The measures, central to Renzi’s promised reforms of the political system, are intended to allow more stable government by shrinking the Senate and removing its power to block laws, leaving the Chamber of Deputies dominant in the legislature.
The result still must be passed by the Senate itself, where Renzi’s coalition has a much smaller majority. He also will lack support from former Prime Minister Silvio Berlusconi, who withdrew his backing after the 40 year-old Renzi pushed through the election of Sergio Mattarella as president last month, against Berlusconi’s objections. [ID:nL6N0VE4XP]
Previously, the two leaders had agreed to cooperate on constitutional reforms under an accord known as the “Nazarene Pact”, named after the headquarters of Renzi’s center-left Democratic Party, where it was sealed last year.
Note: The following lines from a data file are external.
(** * Borland demangler syntax tree (src/demangler_llvm/borland_ast.cpp)

    A shallow embedding of the node classes of the Borland demangler and of
    their printing protocol.  Nodes live behind [std::shared_ptr]: the model
    keeps them in a store indexed by addresses, so that pointer identity,
    sharing and the in-place update of a [NodeArray] are what they are in the
    C++ code.  An output stream is modelled by the characters written to it
    so far. *)

From stdpp Require Import base option list gmap strings.

(** ** Pointers, streams, faults *)

(** An address in the store of nodes. *)
Abbreviation loc := nat.

(** A [std::shared_ptr<Node>]: [None] is [nullptr]. *)
Abbreviation ptr := (option loc).

Abbreviation nullptr := (@None loc).

(** A [std::ostream], as the text it holds. *)
Abbreviation ostream := string.

(** [s << x] *)
Definition put (s : ostream) (x : string) : ostream := s +:+ x.

(** ** Nodes *)

(** [Node::Kind].  borland_ast.cpp names the first six members; the last two
    stand for the kinds of the classes of borland_ast_types.h. *)
Inductive Kind :=
  | KFunction
  | KTemplateNode
  | KName
  | KNestedName
  | KNodeArray
  | KConversionOperator
  | KFunctionType
  | KOtherType.

(** The data members of the concrete classes.  The first six are the classes
    implemented in borland_ast.cpp. *)
Inductive Fields :=
  | FunctionNode (_name : ptr) (_funcNode : ptr)
  | TemplateNode (_name : ptr) (_params : ptr)
  | NameNode (_name : string)
  | NestedNameNode (_super : ptr) (_name : ptr)
  | NodeArray (_nodes : list ptr)
  | ConversionOperatorNode (_type : ptr)
  | FunctionTypeNode (_retType : ptr) (_params : ptr)
  | TypeNode (_left : string) (_right : string).

(** An object: the members of the base class [Node] and those of the
    concrete class. *)
Record Node := mkNode {
  _kind : Kind;
  _has_right : bool;
  fields : Fields
}.

Abbreviation Heap := (list Node).

(** [new T(...)]: the object is placed at an address not in use. *)
Definition new (h : Heap) (n : Node) : Heap * loc := (h ++ [n], length h).

(** [*p]; dereferencing [nullptr] or a dangling address is a fault. *)
Definition deref (h : Heap) (p : ptr) : option Node := l ← p; h !! l.

(** [Node::kind] and [Node::hasRight]. *)
Definition Node_kind (n : Node) : Kind := _kind n.
Definition Node_hasRight (n : Node) : bool := _has_right n.

(** ** The printing protocol *)

(** The three entry points a caller can invoke on a node. *)
Inductive Method := print_ | printLeft_ | printRight_.

Section Methods.
(** A call [p->m(s)] on another node, resolved by the store. *)
Variable call : Method → ptr → ostream → option ostream.

(** [Node::print] *)
Definition Node_print (node : Node) (this : ptr) (s : ostream) : option ostream :=
  s1 ← call printLeft_ this s;
  if _has_right node then call printRight_ this s1 else Some s1.

(** [Node::printRight], the default. *)
Definition Node_printRight (s : ostream) : option ostream := Some s.

(** [FunctionNode::printLeft] *)
Definition FunctionNode_printLeft (name funcNode : ptr) (s : ostream) : option ostream :=
  s1 ← call printLeft_ funcNode s;
  s2 ← call print_ name s1;
  call printRight_ funcNode s2.

(** [TemplateNode::printLeft] *)
Definition TemplateNode_printLeft (name params : ptr) (s : ostream) : option ostream :=
  s1 ← call print_ name s;
  let s2 := put s1 "<" in
  s3 ← match params with
       | Some _ => call print_ params s2
       | None => Some s2
       end;
  Some (put s3 ">").

(** [NameNode::printLeft] *)
Definition NameNode_printLeft (name : string) (s : ostream) : option ostream :=
  Some (put s name).

(** [NestedNameNode::printLeft] *)
Definition NestedNameNode_printLeft (super name : ptr) (s : ostream) : option ostream :=
  s1 ← call print_ super s;
  call print_ name (put s1 "::").

(** The loop of [NodeArray::printLeft] over the elements after the first. *)
Fixpoint NodeArray_printOthers (others : list ptr) (s : ostream) : option ostream :=
  match others with
  | [] => Some s
  | current :: others' =>
      s1 ← call print_ current (put s ", ");
      NodeArray_printOthers others' s1
  end.

(** [NodeArray::printLeft] *)
Definition NodeArray_printLeft (nodes : list ptr) (s : ostream) : option ostream :=
  match nodes with
  | [] => Some s
  | first :: others =>
      s1 ← call print_ first s;
      NodeArray_printOthers others s1
  end.

(** [ConversionOperatorNode::printLeft] *)
Definition ConversionOperatorNode_printLeft (type : ptr) (s : ostream) : option ostream :=
  call print_ type (put s "operator ").

(** Modelled from the spec: [FunctionTypeNode::printLeft] is implemented in
    borland_ast_types.cpp, outside borland_ast.cpp.  The spec gives the node
    a return type and a parameter array, and gives the rendering of a
    function as [ReturnType Name(Params)]: the left fragment is the return
    type and the blank before the name. *)
Definition FunctionTypeNode_printLeft (retType : ptr) (s : ostream) : option ostream :=
  s1 ← call print_ retType s;
  Some (put s1 " ").

(** Modelled from the spec: [FunctionTypeNode::printRight], outside
    borland_ast.cpp as well; the right fragment is the parameter list between
    parentheses. *)
Definition FunctionTypeNode_printRight (params : ptr) (s : ostream) : option ostream :=
  s1 ← call print_ params (put s "(");
  Some (put s1 ")").

(** Virtual dispatch of [printLeft] on the dynamic class of the object.  A
    [TypeNode] stands for a leaf type class of borland_ast_types.cpp; what
    its two overrides write is carried by the object. *)
Definition dispatch_printLeft (node : Node) (s : ostream) : option ostream :=
  match fields node with
  | FunctionNode name funcNode => FunctionNode_printLeft name funcNode s
  | TemplateNode name params => TemplateNode_printLeft name params s
  | NameNode name => NameNode_printLeft name s
  | NestedNameNode super name => NestedNameNode_printLeft super name s
  | NodeArray nodes => NodeArray_printLeft nodes s
  | ConversionOperatorNode type => ConversionOperatorNode_printLeft type s
  | FunctionTypeNode retType _ => FunctionTypeNode_printLeft retType s
  | TypeNode l _ => Some (put s l)
  end.

(** Virtual dispatch of [printRight]: no class of borland_ast.cpp overrides
    it. *)
Definition dispatch_printRight (node : Node) (s : ostream) : option ostream :=
  match fields node with
  | FunctionTypeNode _ params => FunctionTypeNode_printRight params s
  | TypeNode _ r => Some (put s r)
  | _ => Node_printRight s
  end.

(** One call on the object at [this]. *)
Definition invoke_body (h : Heap) (m : Method) (this : ptr) (s : ostream) : option ostream :=
  node ← deref h this;
  match m with
  | print_ => Node_print node this s
  | printLeft_ => dispatch_printLeft node s
  | printRight_ => dispatch_printRight node s
  end.
End Methods.

(** Calls nested at most [depth] deep; [None] is a fault (a null or dangling
    pointer was dereferenced) or a call chain deeper than [depth]. *)
Fixpoint invoke (h : Heap) (depth : nat) (m : Method) (this : ptr) (s : ostream)
  : option ostream :=
  match depth with
  | O => None
  | S d => invoke_body (invoke h d) h m this s
  end.

Definition print (h : Heap) (depth : nat) : ptr → ostream → option ostream :=
  invoke h depth print_.
Definition printLeft (h : Heap) (depth : nat) : ptr → ostream → option ostream :=
  invoke h depth printLeft_.
Definition printRight (h : Heap) (depth : nat) : ptr → ostream → option ostream :=
  invoke h depth printRight_.

(** [Node::str]: a fresh [std::stringstream], [print] into it, its text. *)
Definition Node_str (h : Heap) (depth : nat) (this : ptr) : option string :=
  let ss : ostream := "" in
  print h depth this ss.

(** ** Construction *)

(** Modelled from the spec: class [Context], declared in context.h and
    implemented in context.cpp, outside borland_ast.cpp.  The spec describes
    a cache that interns plain names under their literal string and nested
    names under the identity pair of their two children. *)
Record Context := mkContext {
  names : gmap string loc;
  nestedNames : gmap (ptr * ptr) loc
}.

Definition Context_empty : Context := mkContext ∅ ∅.

(** Modelled from the spec: [getName(s) -> Node?], absent is [nullptr]. *)
Definition Context_getName (c : Context) (name : string) : ptr :=
  names c !! name.

(** Modelled from the spec: [getNestedName(super, name) -> Node?]. *)
Definition Context_getNestedName (c : Context) (super name : ptr) : ptr :=
  nestedNames c !! (super, name).

(** [NestedNameNode::super] and [NestedNameNode::name]. *)
Definition NestedNameNode_super (n : Node) : ptr :=
  match fields n with NestedNameNode super _ => super | _ => nullptr end.
Definition NestedNameNode_name (n : Node) : ptr :=
  match fields n with NestedNameNode _ name => name | _ => nullptr end.

(** Modelled from the spec: [addName(node)] registers the node under its
    literal string. *)
Definition Context_addName (h : Heap) (c : Context) (name : ptr) : Context :=
  match name with
  | Some l =>
      match fields <$> h !! l with
      | Some (NameNode s) => mkContext (<[s := l]> (names c)) (nestedNames c)
      | _ => c
      end
  | None => c
  end.

(** Modelled from the spec: [addNestedName(node)] registers the node under
    the pair of its children, read through its two accessors. *)
Definition Context_addNestedName (h : Heap) (c : Context) (name : ptr) : Context :=
  match name with
  | Some l =>
      match h !! l with
      | Some n =>
          match fields n with
          | NestedNameNode _ _ =>
              mkContext (names c)
                (<[(NestedNameNode_super n, NestedNameNode_name n) := l]> (nestedNames c))
          | _ => c
          end
      | None => c
      end
  | None => c
  end.

(** The objects allocated so far and the context handed to the factories. *)
Record State := mkState {
  heap : Heap;
  context : Context
}.

Definition State_empty : State := mkState [] Context_empty.

(** [NameNode::create] *)
Definition NameNode_create (name : string) (st : State) : State * ptr :=
  let type := Context_getName (context st) name in
  match type with
  | Some _ => (st, type)
  | None =>
      let (h, l) := new (heap st) (mkNode KName false (NameNode name)) in
      let newName : ptr := Some l in
      (mkState h (Context_addName h (context st) newName), newName)
  end.

(** [NestedNameNode::create] *)
Definition NestedNameNode_create (super name : ptr) (st : State) : State * ptr :=
  let type := Context_getNestedName (context st) super name in
  match type with
  | Some _ => (st, type)
  | None =>
      let (h, l) := new (heap st) (mkNode KNestedName false (NestedNameNode super name)) in
      let newName : ptr := Some l in
      (mkState h (Context_addNestedName h (context st) newName), newName)
  end.

(** [FunctionNode::create] *)
Definition FunctionNode_create (name funcType : ptr) (h : Heap) : Heap * ptr :=
  let (h', l) := new h (mkNode KFunction false (FunctionNode name funcType)) in
  (h', Some l).

Section DefaultArgument.
(** The constructors of [TemplateNode], [NodeArray] and
    [ConversionOperatorNode] leave the second argument of [Node::Node] to
    its default, which borland_ast.h declares. *)
Variable has_right_side : bool.

(** [TemplateNode::create] *)
Definition TemplateNode_create (name params : ptr) (h : Heap) : Heap * ptr :=
  let (h', l) := new h (mkNode KTemplateNode has_right_side (TemplateNode name params)) in
  (h', Some l).

(** [NodeArray::create] *)
Definition NodeArray_create (h : Heap) : Heap * ptr :=
  let (h', l) := new h (mkNode KNodeArray has_right_side (NodeArray [])) in
  (h', Some l).

(** [ConversionOperatorNode::create]; the context is not used. *)
Definition ConversionOperatorNode_create (type : ptr) (st : State) : State * ptr :=
  let (h', l) :=
    new (heap st) (mkNode KConversionOperator has_right_side (ConversionOperatorNode type)) in
  (mkState h' (context st), Some l).
End DefaultArgument.

(** [NodeArray::addNode]: [_nodes.push_back(node)] on the object at [this]. *)
Definition NodeArray_addNode (this : ptr) (node : ptr) (h : Heap) : option Heap :=
  l ← this;
  n ← h !! l;
  match fields n with
  | NodeArray nodes =>
      Some (<[l := mkNode (_kind n) (_has_right n) (NodeArray (nodes ++ [node]))]> h)
  | _ => None
  end.

(** A run of [addNode] calls on one array. *)
Fixpoint NodeArray_addNodes (this : ptr) (nodes : list ptr) (h : Heap) : option Heap :=
  match nodes with
  | [] => Some h
  | node :: rest => h' ← NodeArray_addNode this node h; NodeArray_addNodes this rest h'
  end.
The bill passed the vote in the lower house without Berlusconi’s help.
Renzi drew bitter criticism from opposition parties for ramming a key constitutional measure through without broad support from parliament, which was powerless to stop it despite rowdy clashes.
Renato Brunetta, lower house floor leader of Berlusconi’s Forza Italia party, accused Renzi of a “slide into authoritarianism”.
The anti-establishment 5-Star Movement said Italy was on the verge of a “bloodless coup”.
“There is only one way out: to dissolve parliament and go to new elections,” the 5-Star leader, Beppe Grillo, said on his blog.
Renzi himself defended the decision to proceed with the vote and promised to push on with his reform agenda.
“We did everything we could to make sure the opposition was at the negotiating table,” he told RAI state television. “What can we do if they go off?”
In the Senate, Renzi has a smaller majority. He also faces not just opposition parties but also a significant number of dissidents in his Democratic Party.
A final vote is expected in early March, but the proposals, which Renzi said would be put to a referendum, are not expected to become law until at least the end of the year.